Mexcala fizi is a species of jumping spider in the genus Mexcala that lives in Democratic Republic of the Congo and Tanzania. The spider was first defined in 2009 by Wanda Wesołowska, one of over 500 that the arachnologist described during her career. It mimics ants and ant-like wasps, living alongside and preying upon them. The spider is medium-sized, with a dark browncarapace between 2.7 and 2.9 mm long and a brown abdomen between 3.1 and 3.4 mm long. The female has not been described.

==Taxonomy==
Mexcala fizi is a jumping spider that was first described by the Polish arachnologist Wanda Wesołowska in 2009, one of over 500 species she identified during her career. She allocated the species to the genus Mexcala, first raised by George and Elizabeth Peckham in 1902 as part of a thorough revision of the genus. The genus was a member of the tribe Heliophaninae alongside Pseudicius and Cosmophasis, which was absorbed into Chrysillini by Wayne Maddison in 2015. The tribe is a member of the clade Saltafresia within the subfamily Salticoida. A year later, in 2016, Jerzy Prószyński allocated the genus to the Heliophanines group of genera, which was named after the genus Heliophanus. The genera share characteristics, including having a rather uniform, mainly dark appearance. The species itself has a name that is derived from Fizi, the name of the town 9 km away from the place where the first example was collected.

==Description==
Like all Mexcala spiders, the species is slender and medium-sized.

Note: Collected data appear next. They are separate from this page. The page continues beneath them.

Definition audit_secret (declared : list jstr) (relPath : jstr) (f : Findings) (m : spot * spot) : Findings :=
  let secretName := secret_name m in
  if existsb (jstr_eqb secretName) declared then f
  else push_once (js "secrets:error:" ++ secretName ++ js ":" ++ relPath)
    {| di_category := CSecrets; di_severity := SError;
       di_message := js "Undeclared secret access: '" ++ secretName ++
         js "' is accessed via env.get/require but not declared in permissions.secrets (PLAT-6, PLAT-15)";
       di_sourceFile := relPath |} f.

(** [s.replace(/[...]+$/, "")] *)
Fixpoint drop_class (p : Z → bool) (s : jstr) : jstr :=
  match s with c :: s' => if p c then drop_class p s' else s | [] => [] end.
Definition strip_end (p : Z → bool) (s : jstr) : jstr := rev (drop_class p (rev s)).
Fixpoint take_until (p : Z → bool) (s : jstr) : jstr :=
  match s with c :: s => if p c then [] else c :: take_until p s | [] => [] end.

Definition scheme_char (c : Z) : bool := is_digit c || is_upper c || is_lower c || one_of (js "+.-") c.
Definition SCHEME_REGEX : regex := RSeq RStart (RSeq (RPlus (RChar scheme_char)) (RText true (js "://"))).
(** [clean.slice(clean.lastIndexOf("@") + 1)] *)
Fixpoint after_last (c : Z) (s : jstr) : jstr :=
  match s with
  | [] => []
  | d :: t => if existsb (Z.eqb c) t then after_last c t else if d =? c then t else s
  end.
Definition fallback_host (rawUrl : jstr) : jstr :=
  let clean := match exec SCHEME_REGEX None rawUrl with Some (_, e) => rest e | None => rawUrl end in
  let clean := take_until (one_of (js "/?#")) clean in
  let clean := after_last (chr "@") clean in
  if starts_with clean (js "[") && includes clean (js "]") then take_until (Z.eqb (chr "]")) (drop 1 clean)
  else take_until (Z.eqb (chr ":")) clean.

Definition audit_host (declared : list jstr) (relPath rawHost : jstr) (f : Findings) : Findings :=
  let cleanHost := strip_brackets rawHost in
  match checkSsrfBlock rawHost with
  | Some reason =>
      push_once (js "network:error:" ++ cleanHost ++ js ":" ++ relPath)
        {| di_category := CNetwork; di_severity := SError;
           di_message := js "Mandatory SSRF blocked address: '" ++ cleanHost ++ js "' (" ++ reason ++
             js ") is forbidden by network security policy (PLAT-5)";
           di_sourceFile := relPath |} f
  | None =>
      if existsb (λ d, jstr_eqb d (js "*") || jstr_eqb d cleanHost || jstr_eqb d rawHost) declared then f
      else push_once (js "network:warning:" ++ cleanHost ++ js ":" ++ relPath)
        {| di_category := CNetwork; di_severity := SWarning;
           di_message := js "Outbound network host '" ++ cleanHost ++
             js "' is accessed but not declared in permissions.network (PLAT-5)";
           di_sourceFile := relPath |} f
  end.

Record PreDeployReport := { passed : bool; report_issues : list DiagnosticIssue; sha256Hex : jstr; integrity : jstr }.

Section analysis.
Context `{Hashing} (relative : list jstr → jstr) (locale_le : jstr → jstr → bool) (hostname : jstr → result exn jstr).

Definition url_host (m : spot * spot) : jstr :=
  let rawUrl := strip_end (one_of (js "),;.")) (between m.1 m.2) in
  match hostname rawUrl with Ok rawHost => rawHost | Err _ => fallback_host rawUrl end.

Definition audit_url (declared : list jstr) (relPath : jstr) (f : Findings) (m : spot * spot) : Findings :=
  match url_host m with [] => f | rawHost => audit_host declared relPath rawHost f end.

Definition audit_file (manifest : jsval) (f : Findings) (file : SourceFileEntry) : Findings :=
  let content := text_decode (sf_bytes file) in
  let f := syntax_checks (sf_relPath file) content f in
  let f := fold_left (audit_secret (declaredSecrets manifest) (sf_relPath file)) (exec_all SECRET_ACCESS_REGEX content) f in
  fold_left (audit_url (declaredNetwork manifest) (sf_relPath file)) (exec_all URL_SCAN_REGEX content) f.

Definition combinedBytes (files : list SourceFileEntry) : list Z :=
  flat_map (λ file, text_encode (sf_relPath file ++ [10]) ++ sf_bytes file) files.

(** The files of the project, in the order of their paths *)
Definition project_files (sourceDir : entry) : result exn (list SourceFileEntry) :=
  sort_by (λ a b, locale_le (sf_relPath a) (sf_relPath b)) <$> collectSourceFiles relative locale_le [] sourceDir.

Definition analyzeSource (sourceDir : entry) (manifest : jsval) : result exn PreDeployReport :=
  project_files sourceDir ≫= λ files,
  let f := fold_left (audit_file manifest) files {| issues := []; seenIssues := [] |} in
  let bytes := combinedBytes files in
  let data := {| buffer := bytes; byteOffset := 0; byteLength := length bytes |} in
  Ok {| passed := forallb (λ i, match di_severity i with SError => false | SWarning => true end) (issues f);
        report_issues := issues f; sha256Hex := computeArtifactId data; integrity := computeIntegrity data |}.
End analysis.

(** ** Failed health checks *)

Record HealthCheckAttempt := { at_status : Z; at_durationMs : jsnum; at_error : option jstr }.
Record HealthCheckDiagnosticReport := {
  healthy : bool; attemptsCount : nat; totalDurationMs : jsnum; failureReason : option jstr; diagnosticAdvice : list jstr
}.

Definition num_add (x y : jsnum) : jsnum :=
  match x, y with
  | Fin a, Fin b => Fin (fadd a b)
  | NaN, _ | _, NaN => NaN
  | Inf s, Inf t => if Bool.eqb s t then Inf s else NaN
  | Inf s, Fin _ | Fin _, Inf s => Inf s
  end.

Definition mentions_text (text : jstr) (a : HealthCheckAttempt) : bool :=
  match at_error a with Some e => includes (to_lower e) text | None => false end.

Definition formatHealthFailure (attempts : list HealthCheckAttempt) : HealthCheckDiagnosticReport :=
  let total := fold_left (λ sum a, num_add sum (match at_durationMs a with NaN => Fin 0 | d => d end)) attempts (Fin 0) in
  if (3 <=? length attempts)%nat && forallb (λ a, at_status a =? 200) attempts then
    {| healthy := true; attemptsCount := length attempts; totalDurationMs := total; failureReason := None; diagnosticAdvice := [] |}
  else
    let hasTimeout := existsb (λ a, (at_status a =? 504) || num_geb (at_durationMs a) 5000 || mentions_text (js "timeout") a) attempts in
    let has500 := existsb (λ a, (at_status a =? 500) || mentions_text (js "internal server error") a) attempts in
    let '(reason, advice) :=
      if hasTimeout then
        (js "Health check probe timed out (HTTP 504 or probe latency exceeded limit per PLAT-3, FN-5)",
         [js "Check function limits.timeout_ms in railfog.toml (default: 30000ms per FN-5).";
          js "Verify cold start initialization duration does not exceed the probe deadline.";
          js "Inspect runtime logs using 'rail logs' to identify blocking startup operations."])
      else if has500 then
        (js "Health check failed with HTTP 500 Internal Server Error (PLAT-3)",
         [js "Inspect runtime logs using 'rail logs' to identify unhandled exceptions or crash traces.";
          js "Verify environment variables and secrets using 'rail secrets' (PLAT-15)."])
      else
        (match last attempts with
         | Some a => js "Health check probe failed with status " ++ string_of_nat (at_status a) ++
             match at_error a with Some ((_ :: _) as e) => js ": " ++ e | _ => [] end ++ js " (PLAT-3)"
         | None => js "Health check probe failed: no probe attempts recorded (PLAT-3)"
         end,
         [js "Inspect runtime logs using 'rail logs' to diagnose function startup failures."]) in
    {| healthy := false; attemptsCount := length attempts; totalDurationMs := total; failureReason := Some reason;
       diagnosticAdvice := advice |}.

The female has a dark brown hairy carapace that ranges from 2.7 to 2.9 mm long. The chelicerae has a serrated front edge and a single tooth. The labium, maxilla and sternum are light brown. The abdomen is between 3.1 and 3.4 mm long and brown with a pattern of three black bands in the middle. The spider has long thin legs and brown pedipalps. The palpal bulb is convex and the tibial apophysis is short. The embolus is fixed to the tegulum. The female has not been described.

==Behaviour==
Like many jumping spiders, Wesołowska and Tamás Szűts noted that Mexcala spiders mimic ants. It lives amongst various different species of ant and ant-like wasp that it mimics, and preys upon. Like other jumping spiders, it is mainly a diurnal hunter that uses its good eyesight to spot its prey. It attacks from the front and captures its prey behind the head. The chelicerae have short thick spines on them which may be used for digging holes to act as underground hiding places. It uses visual displays during courtship and transmits vibratory signals through silk to communicate to other spiders.

==Distribution==
Mexcala spiders can be found across Africa and the Arabian peninsula. Mexcala fizi was first discovered in Sud-Kivu District in Democratic Republic of the Congo at an altitude of 1320 m above sea level, the holotype being collected in 1958. The first example found in Tanzania was seen in 1957 near Seronera in Serengeti National Park at an altitude of 1500 m above sea level.